Как отмечено в предыдущем разделе, эта материальная база, иронически, признавалась Ротбардом, но он не признавал последствия для свободы, когда она исчезла. В то время как он не раздумывал, что случится, когда этот запас земли закончится, и выживут ли либертарианские аспекты раннего американского общества, современные политики, боссы и экономисты раздумывали. Неудивительно, они обратились к государству, чтобы обеспечить рост капитализма на могиле собственности фермеров и ремесленников.

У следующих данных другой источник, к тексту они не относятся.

Lemma feed_posts_targets dir c (items : list DirEntry) :
  forall (out : list json) (w : World B),
  exists rs, sent_between w (snd (feed_posts dir c items out w)) rs
             /\ Forall (targets dir items) rs.
Proof.
  induction items as [|it items IH]; intros out w.
  - exists []. split; [|constructor]. unfold sent_between. simpl.
    now rewrite app_nil_r.
  - cbn [feed_posts]. destruct (skipped it) eqn:S.
    { destruct (IH out w) as (rs & Sb & F). exists rs.
      split; [exact Sb|now apply targets_cons]. }
    rewrite fetch_doc_any. pose proof (ghGet_log (dir ++ [name it]) w) as L.
    assert (Tg : targets dir (it :: items) (ReqGet (dir ++ [name it])))
      by (now apply targets_head).
    assert (Go : forall out', exists rs,
      sent_between w (snd (feed_posts dir c items out'
                             (snd (ghGet (dir ++ [name it]) w)))) rs
      /\ Forall (targets dir (it :: items)) rs).
    { intros out'. apply sent_between_step with (w1 := snd (ghGet (dir ++ [name it]) w))
        (r := ReqGet (dir ++ [name it])); [exact []|exact L|exact Tg|].
      destruct (IH out' (snd (ghGet (dir ++ [name it]) w))) as (rs & Sb & F).
      exists rs. split; [exact Sb|now apply targets_cons]. }
    destruct (ghGet (dir ++ [name it]) w) as [[e|[d|]] w1]; cbn [snd] in *;
      try (now apply sent_between_one with (r := ReqGet (dir ++ [name it]))).
    destruct (JSON_parse (content d)) as [o|];
      [|now apply sent_between_one with (r := ReqGet (dir ++ [name it]))].
    destruct o;
      try (now apply sent_between_one with (r := ReqGet (dir ++ [name it])));
      match goal with |- context [if ?b then _ else _] => destruct b end;
      apply Go.
Qed.

End AnyBackend.

Section Skipping.

Context {B : Type} {backend_ops : Backend B} {builtins : Builtins}.

Lemma sent_between_trans (w w1 w2 : World B) (rs1 : list Request)
    (P : Request -> Prop) :
  sent_between w w1 rs1 -> Forall P rs1 ->
  (exists rs, sent_between w1 w2 rs /\ Forall P rs) ->
  exists rs, sent_between w w2 rs /\ Forall P rs.
Proof.
  intros S1 F1 (rs2 & S2 & F2). exists (rs1 ++ rs2).
  split; [|now apply Forall_app].
  unfold sent_between in *. rewrite S2, S1, <- app_assoc. reflexivity.
Qed.

Lemma ghDelete_sent (p : path) (message : string) (w : World B) :
  exists rs, sent_between w (snd (ghDelete p message w)) rs
             /\ Forall (fun r => request_path r = p) rs.
Proof.
  unfold ghDelete, bind at 1. pose proof (ghGet_log p w) as L.
  destruct (ghGet p w) as [[e|[d|]] w1]; cbn [snd] in *;
    try (exists [ReqGet p]; split; [exact L|now constructor]).
  unfold bind, do_fetch.
  destruct (fetch (ReqDelete p message (sha d)) (backend w1)) as [res b2].
  exists [ReqGet p; ReqDelete p message (sha d)].
  split; [|now repeat constructor].
  unfold sent_between.
  destruct (negb (ok res)); cbn [snd log]; rewrite L, <- app_assoc; reflexivity.
Qed.

Lemma cleanup_items_targets f dir c (items : list DirEntry) :
  forall (deleted : Z) (w : World B),
  exists rs, sent_between w (snd (cleanup_items f dir c items deleted w)) rs
             /\ Forall (targets dir items) rs.
Proof.
  induction items as [|it items IH]; intros deleted w.
  - exists []. split; [|constructor]. unfold sent_between. simpl.
    now rewrite app_nil_r.
  - cbn [cleanup_items]. destruct (skipped it) eqn:S.
    { destruct (IH deleted w) as (rs & Sb & F). exists rs.
      split; [exact Sb|now apply targets_cons]. }
    rewrite fetch_doc_any. pose proof (ghGet_log (dir ++ [name it]) w) as L.
    assert (Tg : forall r, request_path r = dir ++ [name it] ->
                           targets dir (it :: items) r)
      by (intros r; now apply targets_head).
    assert (Go : forall d' w1,
      exists rs, sent_between w1 (snd (cleanup_items f dir c items d' w1)) rs
                 /\ Forall (targets dir (it :: items)) rs).
    { intros d' w1. destruct (IH d' w1) as (rs & Sb & F). exists rs.
      split; [exact Sb|now apply targets_cons]. }
    destruct (ghGet (dir ++ [name it]) w) as [[e|[d|]] w1]; cbn [snd] in *;
      try (now apply sent_between_one with (r := ReqGet (dir ++ [name it]));
             [|apply Tg]).
    destruct (JSON_parse (content d)) as [o|];
      [|now apply sent_between_one with (r := ReqGet (dir ++ [name it]));
          [|apply Tg]].
    assert (First : sent_between w w1 [ReqGet (dir ++ [name it])]) by exact L.
    assert (F1 : Forall (targets dir (it :: items)) [ReqGet (dir ++ [name it])])
      by (constructor; [now apply Tg|constructor]).
    assert (Doc : forall o' : json,
      exists rs,
        sent_between w1
          (snd ((if num_lt (getTime (field o' "createdAt")) c
                 then _ <- ghDelete (dir ++ [name it])
                                    ("cleanup old " ++ f ++ " " ++ name it)%string ;;
                      cleanup_items f dir c items (deleted + 1)
                 else cleanup_items f dir c items deleted) w1)) rs
        /\ Forall (targets dir (it :: items)) rs).
    { intros o'. destruct (num_lt _ c); [|apply Go].
      unfold bind.
      destruct (ghDelete_sent (dir ++ [name it])
                  ("cleanup old " ++ f ++ " " ++ name it)%string w1)
        as (rd & Sd & Fd).
      assert (Fd' : Forall (targets dir (it :: items)) rd)
        by (revert Fd; apply Forall_impl; exact Tg).
      destruct (ghDelete _ _ w1) as [[e|u] w2]; cbn [snd] in *.
      - exists rd. split; assumption.
      - apply (sent_between_trans Sd Fd'), Go. }
    destruct o;
      try (apply sent_between_one with (r := ReqGet (dir ++ [name it]));
           [exact L|now apply Tg]);
      apply (sent_between_trans First F1), Doc.
Qed.
(* ================================================================== *)
(** * Properties of the handlers' helpers *)

(** X12. The snippet of a message has at most 200 characters, is on one
    line (every white-space character in it is a plain space and no two
    are adjacent) and does not begin with white space; a message without
    source has the empty snippet. *)
Theorem X12_snippet_shape
        (rt : string -> option string) (source : option string) :
  String.length (snippetOf rt source) <= 200
  /\ singleSpaced (snippetOf rt source) = true
  /\ startsClean (snippetOf rt source) = true
  /\ snippetOf rt None = EmptyString.
Proof.
  assert (H : forall b, String.length (snippetOfBody b) <= 200
                        /\ singleSpaced (snippetOfBody b) = true
                        /\ startsClean (snippetOfBody b) = true).
  { intros b. unfold snippetOfBody, substringTo, replaceAll.
    rewrite (proj1 (collapse_scanner _)). repeat split.
    - apply length_take.
    - apply singleSpaced_take. unfold trim.
      apply singleSpaced_trimEnd, singleSpaced_trimStart, singleSpaced_collapse.
    - apply startsClean_take, startsClean_trim. }
  unfold snippetOf. destruct source as [raw|].
  - destruct (extractBodyFromSource rt raw) as [b|].
    + destruct (H b) as (H1 & H2 & H3). repeat split; assumption.
    + repeat split; simpl; lia.
  - repeat split; simpl; lia.
Qed.

(** X13. [parseAddressList] joins the formatted addresses with a comma
    and a space, so the text of two lists put together is the two texts
    joined the same way; [parseAddress] gives the text of the first
    address alone. *)
Theorem X13_address_lists (l1 l2 : list envelopeAddress) :
  l1 <> [] -> l2 <> [] ->
  parseAddressList (Some (l1 ++ l2)%list)
  = parseAddressList (Some l1) ++ ", " ++ parseAddressList (Some l2)
  /\ parseAddress (Some (l1 ++ l2)%list)
     = parseAddressList (Some (firstn 1 l1)).
Proof.
  intros H1 H2. split.
  - destruct l1 as [|a l1]; [contradiction|].
    destruct l2 as [|b l2]; [contradiction|].
    change (parseAddressList (Some ((a :: l1) ++ b :: l2)%list))
      with (String.concat ", "
              (map formatAddress ((a :: l1) ++ b :: l2)%list)).
    rewrite map_app. now rewrite concat_app by discriminate.
  - destruct l1 as [|a l1]; [contradiction|]. reflexivity.
Qed.

Lemma X13_witness :
  parseAddressList
    (Some [mkAddress (Some "Ann") (Some "ann@example.org");
           mkAddress None (Some "bob@example.org")])
  = "Ann <ann@example.org>, bob@example.org"
  /\ parseAddress
       (Some [mkAddress (Some "Ann") (Some "ann@example.org");
              mkAddress None (Some "bob@example.org")])
     = "Ann <ann@example.org>".
Proof.
  apply (X13_address_lists
           [mkAddress (Some "Ann") (Some "ann@example.org")]
           [mkAddress None (Some "bob@example.org")]); discriminate.
Defined.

К середине 19 века экономика начала меняться. Капитализм начали импортировать в американское общество, после того как инфраструктура была улучшена с государственной помощью и были созданы тарифные барьеры, которые позволили развиться местным мануфактурам. Скоро, из-за (поддерживаемого государством) капиталистического соревнования, ремесленная продукция была заменена наемным трудом. Так "эволюционировал" совремннный капитализм. Многие рабочие поняли, возмущались, и противостояли повышающемуся подчинению своим работодателям, что не может быть примирено с принципами свободы и экономической независимости, которые отметили американскую жизнь и глубоко запали в массовое сознание в дни ранней экономики. В 1854 году, например, группа умелых создателей пианино надеялись, что "в будущем, когда они (наемные работники) забудут, что соответствует мужеству как славе в системе, принуждающей их их нуждами и в противоположность их чувствам независимости и самоуважения. Пусть торговля пианино будет избавлена от таких проявлений унижающей власти зарплатной системы". [quoted by Brecher and Costello, Common Sense for Hard Times, с. 26]

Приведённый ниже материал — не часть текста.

(** X14: a call of [radianceForRay] with [indirectSamples = n] at depth
    [d] makes at most [maxDraws n d] calls of [Math.random]
    ([maxDraws n 0 = 0], [maxDraws n (d+1) = n·(2 + maxDraws n d)], that is
    [2(n + n² + … + n^d)]), in every arithmetic; the count of draws never
    goes back. *)
Theorem radianceForRay_draws_bound :
  forall (num : Type) (A : Arith num) (M : MathEnv num) (ray : Ray num)
         (scene : Scene num) (depth indirectSamples : Z) (i : nat),
    (i <= snd (radianceForRay M ray scene depth indirectSamples i)
     <= i + maxDraws (Z.to_nat indirectSamples) (Z.to_nat depth))%nat.
Proof.
  intros num A M ray scene depth n i. unfold radianceForRay.
  apply radianceAtDepth_draws.
Qed.

(** X15: in a scene with a single sphere no light is ever found occluded:
    the sphere that was hit is left out of the shadow test, in every
    arithmetic and wherever the light is, behind the sphere included. *)
Theorem occluded_single_sphere :
  forall (num : Type) (A : Arith num) (scene : Scene num)
         (hit : Contact num) (l : ref (Light num)),
    (forall s, In s (sceneSpheres scene) -> addr s = addr (geometry hit)) ->
    occluded scene hit l = false.
Proof. intros num A scene hit l Hall. apply occluded_single. exact Hall. Qed.

Lemma occluded_single_sphere_witness :
  (forall s, In s (sceneSpheres (Example.scene (Example.vec 0 0 (-9)))) ->
             addr s = addr (geometry Example.hit)) /\
  occluded (Example.scene (Example.vec 0 0 (-9))) Example.hit
    (mkRef 1 {| radiantPower := 1000%float;
                light_position := Example.vec 0 0 (-9) |}) = false.
Proof.
  assert (H : forall s,
             In s (sceneSpheres (Example.scene (Example.vec 0 0 (-9)))) ->
             addr s = addr (geometry Example.hit)).
  { intros s [<-|[]]. reflexivity. }
  split; [exact H|].
  exact (occluded_single_sphere float Farith _ Example.hit _ H).
Defined.

(** ** The tracer: direct lighting, in exact arithmetic *)

Section direct_exact.
Context (div0 : R -> R).
#[local] Hint Extern 0 (Arith R) => exact (Rarith div0) : typeclass_instances.
Import Exact Geometry.
Local Open Scope R_scope.

Lemma create_zero : vec3.create = vec 0 0 0.
Proof. reflexivity. Qed.

Lemma add_zero_r (v : vec3.t R) : vec3.add v (vec 0 0 0) = v.
Proof. destruct v. unfold_vec. f_equal; ring. Qed.

Lemma scale_zero (k : R) : vec3.scale (vec 0 0 0) k = vec 0 0 0.
Proof. unfold_vec. f_equal; ring. Qed.

Lemma multiply_zero_r (v : vec3.t R) : vec3.multiply v (vec 0 0 0) = vec 0 0 0.
Proof. destruct v. unfold_vec. f_equal; ring. Qed.

Lemma fold_add_unoccluded {L} (p : L -> bool) (g : L -> vec3.t R)
  (l : list L) :
  forall acc,
    fold_left vec3.add
      (map (fun x => if p x then vec3.create else g x) l) acc
    = fold_left vec3.add
        (map g (List.filter (fun x => negb (p x)) l)) acc.
Proof.
  induction l as [|x l IH]; intros acc; [reflexivity|].
  cbn [map fold_left List.filter]. destruct (p x); cbn [negb].
  - rewrite create_zero, add_zero_r. apply IH.
  - cbn [map fold_left]. apply IH.
Qed.

(** The value of [radianceForRay] when nothing is lit. *)
Lemma radianceAtDepth_dark (u : nat -> R) (scene : Scene R) (n : Z) :
  sceneLights scene = [] ->
  forall (depth : nat) (ray : Ray R) (i : nat),
    match fst (radianceAtDepth (RMath u) scene n depth ray i) with
    | Some radiance => radiance = vec 0 0 0
    | None => True
    end.
Proof.
  intros Hdark. induction depth as [|depth IH]; intros ray i; [exact I|].
  rewrite radianceAtDepth_S.
  destruct (nearestHit ray scene) as [hit|]; [|exact I].
  destruct (materials scene !! material (target (geometry hit))) as [m|];
    [|exact I].
  rewrite fst_bind_ret.
  assert (Hdirect : directLight scene hit m = vec 0 0 0).
  { unfold directLight. fold (sceneLights scene). rewrite Hdark. reflexivity. }
  rewrite Hdirect.
  match goal with
  | |- context [forLoop ?k ?body ?acc i] =>
      pose proof (forLoop_invariant (fun v => v = vec 0 0 0) body k) as Hloop;
      rewrite (Hloop)
  end.
  - rewrite scale_zero. apply add_zero_r.
  - intros acc k ->. unfold bind.
    destruct (cosineWeightedHemisphereSample (RMath u) (normal hit) k)
      as [dir k'].
    specialize (IH (indirectRay hit dir) k').
    destruct (radianceAtDepth (RMath u) scene n depth (indirectRay hit dir) k')
      as [[incoming|] k'']; cbn [ret fst] in *; [|reflexivity].
    rewrite IH, multiply_zero_r. apply add_zero_r.
  - reflexivity.
Qed.

(** X16: with [depth = 1] the radiance is the direct lighting of the
    nearest hit, alone: the [indirectSamples >= 1] samples of the bounce
    are drawn (two calls of [Math.random] each) and every one of them
    comes back without radiance. *)
Theorem radianceForRay_depth_1 :
  forall (u : nat -> R) (ray : Ray R) (scene : Scene R)
         (indirectSamples : Z) (i : nat),
    (1 <= indirectSamples)%Z ->
    radianceForRay (RMath u) ray scene 1 indirectSamples i =
    match nearestHit ray scene with
    | None => (None, i)
    | Some hit =>
        match materials scene !! material (target (geometry hit)) with
        | None => (None, i)
        | Some m =>
            (Some (directLight scene hit m),
             (i + 2 * Z.to_nat indirectSamples)%nat)
        end
    end.
Proof.
  intros u ray scene n i Hn. unfold radianceForRay.
  change (Z.to_nat 1) with 1%nat. rewrite radianceAtDepth_S.
  destruct (nearestHit ray scene) as [hit|]; [|reflexivity].
  destruct (materials scene !! material (target (geometry hit))) as [m|];
    [|reflexivity].
  unfold bind at 1. rewrite forLoop_depth_0. unfold ret.
  rewrite create_zero, scale_zero, add_zero_r. reflexivity.
Qed.

(** X17: a scene without lights is black: whatever the depth and the
    draws, with [indirectSamples >= 1] every radiance that
    [radianceForRay] returns is exactly (0,0,0). *)
Theorem radianceForRay_no_lights :
  forall (u : nat -> R) (ray : Ray R) (scene : Scene R)
         (depth indirectSamples : Z) (i : nat),
    sceneLights scene = [] -> (1 <= indirectSamples)%Z ->
    match fst (radianceForRay (RMath u) ray scene depth indirectSamples i) with
    | Some radiance => radiance = vec 0 0 0
    | None => True
    end.
Proof.
  intros u ray scene depth n i Hdark _. unfold radianceForRay.
  apply radianceAtDepth_dark. exact Hdark.
Qed.

(** X18: the direct lighting is the sum, in the order of [scene.objects],
    of [evaluatePointLight] over the lights that are not occluded; an
    occluded light adds nothing. *)
Theorem directLight_unoccluded :
  forall (scene : Scene R) (hit : Contact R) (material : Material R),
    directLight scene hit material =
    fold_left vec3.add
      (map (fun l => evaluatePointLight (target l) hit material)
         (List.filter (fun l => negb (occluded scene hit l))
            (sceneLights scene)))
      (vec 0 0 0).
Proof.
  intros scene hit material. unfold directLight. fold (sceneLights scene).
  rewrite (fold_add_unoccluded (occluded scene hit)
             (fun l => evaluatePointLight (target l) hit material)).
  reflexivity.
Qed.

(** X19: a contact of [intersectSegSphere] with a segment of positive
    length lies on the sphere and on the segment: it is
    [start + t·(end − start)] with [0 <= t <= 1]. *)
Theorem intersectSegSphere_on_segment :
  forall (seg : Seg R) (s : ref (Sphere R)),
    start seg <> end_ seg ->
    match intersectSegSphere seg s with
    | Some c =>
        onSphere (position c) (target s) /\
        exists t, 0 <= t <= 1 /\ position c = pointAt (segRay seg) t
    | None => True
    end.
Proof.
  intros seg s Hne.
  destruct (intersectSegSphere seg s) as [c|] eqn:Hc; [|exact I].
  apply intersectSegSphere_Some in Hc as (t & Ht & H0 & H1 & ->).
  apply Rltb_false in H0. apply Rltb_false in H1.
  assert (Ha : 0 < norm2 (direction (segRay seg))).
  { apply norm2_pos. cbn [direction segRay]. rewrite subtract_exact.
    intros E. apply Hne. symmetry. apply minus_zero. exact E. }
  split.
  - exact (raySphereT_on_sphere div0 (segRay seg) (target s) t Ha Ht).
  - exists t. split; [exact_arith; lra | reflexivity].
Qed.
End direct_exact.

Lemma radianceForRay_depth_1_witness :
  (1 <= 3)%Z /\
  snd (radianceForRay (arith := Rarith Exact.anyDiv0)
         (RMath (fun _ => (1 / 4)%R)) Exact.ray Exact.scene 1 3 0)
  = match nearestHit (arith := Rarith Exact.anyDiv0) Exact.ray Exact.scene with
    | None => 0%nat
    | Some hit =>
        match materials Exact.scene !! material (target (geometry hit)) with
        | None => 0%nat
        | Some _ => 6%nat
        end
    end.
Proof.
  assert (Hn : (1 <= 3)%Z) by lia.
  split; [exact Hn|].
  rewrite (radianceForRay_depth_1 Exact.anyDiv0 (fun _ => (1 / 4)%R)
             Exact.ray Exact.scene 3 0 Hn).
  destruct (nearestHit Exact.ray Exact.scene) as [hit|]; [|reflexivity].
  destruct (materials Exact.scene !! material (target (geometry hit)));
    reflexivity.
Defined.

Lemma radianceForRay_no_lights_witness :
  sceneLights Geometry.darkScene = [] /\ (1 <= 2)%Z /\
  match fst (radianceForRay (arith := Rarith Exact.anyDiv0)
               (RMath (fun _ => (1 / 4)%R)) Exact.ray Geometry.darkScene
               3 2 0) with
  | Some radiance => radiance = Exact.vec 0 0 0
  | None => True
  end.
Proof.
  assert (Hdark : sceneLights Geometry.darkScene = []) by reflexivity.
  assert (Hn : (1 <= 2)%Z) by lia.
  split; [exact Hdark|]. split; [exact Hn|].
  exact (radianceForRay_no_lights Exact.anyDiv0 (fun _ => (1 / 4)%R)
           Exact.ray Geometry.darkScene 3 2 0 Hdark Hn).
Defined.

Lemma intersectSegSphere_on_segment_witness :
  start Geometry.throughBall <> end_ Geometry.throughBall /\
  match intersectSegSphere (arith := Rarith Exact.anyDiv0)
          Geometry.throughBall Geometry.ball with
  | Some c => Geometry.onSphere (position c) (target Geometry.ball)
  | None => True
  end.
Proof.
  assert (Hne : start Geometry.throughBall <> end_ Geometry.throughBall).
  { intros E. apply (f_equal vec3.z) in E. simpl in E. lra. }
  split; [exact Hne|].
  pose proof (intersectSegSphere_on_segment Exact.anyDiv0
                Geometry.throughBall Geometry.ball Hne) as H.
  destruct (intersectSegSphere Geometry.throughBall Geometry.ball);
    [apply H|exact I].
Defined.

(** ** The driver: random scenes and the image *)

Section randomScene_structure.
Context {num : Type} {arith : Arith num}.

Lemma randomScene_closed (M : MathEnv num) (i : nat) :
  randomScene M i =
  ({| camera := {| fovY := ndiv (ofZ 10472) (ofZ 10000) |};
      materials :=
        list_to_map
          (map (fun k => (colorName k, drawnMaterial M (7 * k + i)))
               (seq 0 10));
      objects :=
        map (fun k => sphere (drawnSphere M k (7 * k + i))) (seq 0 10) ++
        map (fun k => light (drawnLight M (4 * k + 70 + i))) (seq 0 3) |},
   (82 + i)%nat).
Proof. vm_compute. reflexivity. Qed.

Ясно, что рабочий класс не считал, что работать за дневную зарплату, в отличие от работы на себя и продавая свой собственный продукт, это шаг вперед к свободе или индивидуальному достоинству. Разница между продажей продукта чьего-либо труда и продажей чьего-либо труда (т. е. себя) была видима и осуждалась ("когда производитель продавал свой продукт, он сохранял себя. Но когда он стал продавать свой труд, он продавал себя... расширение (наемного труда) на квалифицированного рабочего считалось им символом глубоких перемен". [Norman Ware, The Industrial Worker, 1840-1860, с. xiv]) На самом деле, одна группа рабочих утверждали, что они были "рабами в строгом смысле этого слова" так как они должны были "работать от рассвета до заката на своих хозяев -- хозяев, а не для нашего ежедневного хлеба". [quoted by Ware, Op. Cit., p. 42] Другая группа утверждала, что "заводская система содержит в себе элементы рабства, что не может отрицать здравое суждение, и каждый день продолжает давать власть корпоративной независимости, в то время как независимость рабочих людей понижается в той же степени". [quoted by Brecher and Costello, Op. Cit., p. 29] Для людей рабочего класса, свободный труд значил что-то радикально другое, чем подчинение работодателям и экономистам. Для рабочих, свободный труд значил экономическую независимость через владение оборудованием или землей. Для боссов, это значило что у рабочих нет никакой другой альтернативы, кроме как согласиться на авторитарные организации на их рабочих местах - если это требовало государственного вмешательства (и оно требовало), то пусть так и будет.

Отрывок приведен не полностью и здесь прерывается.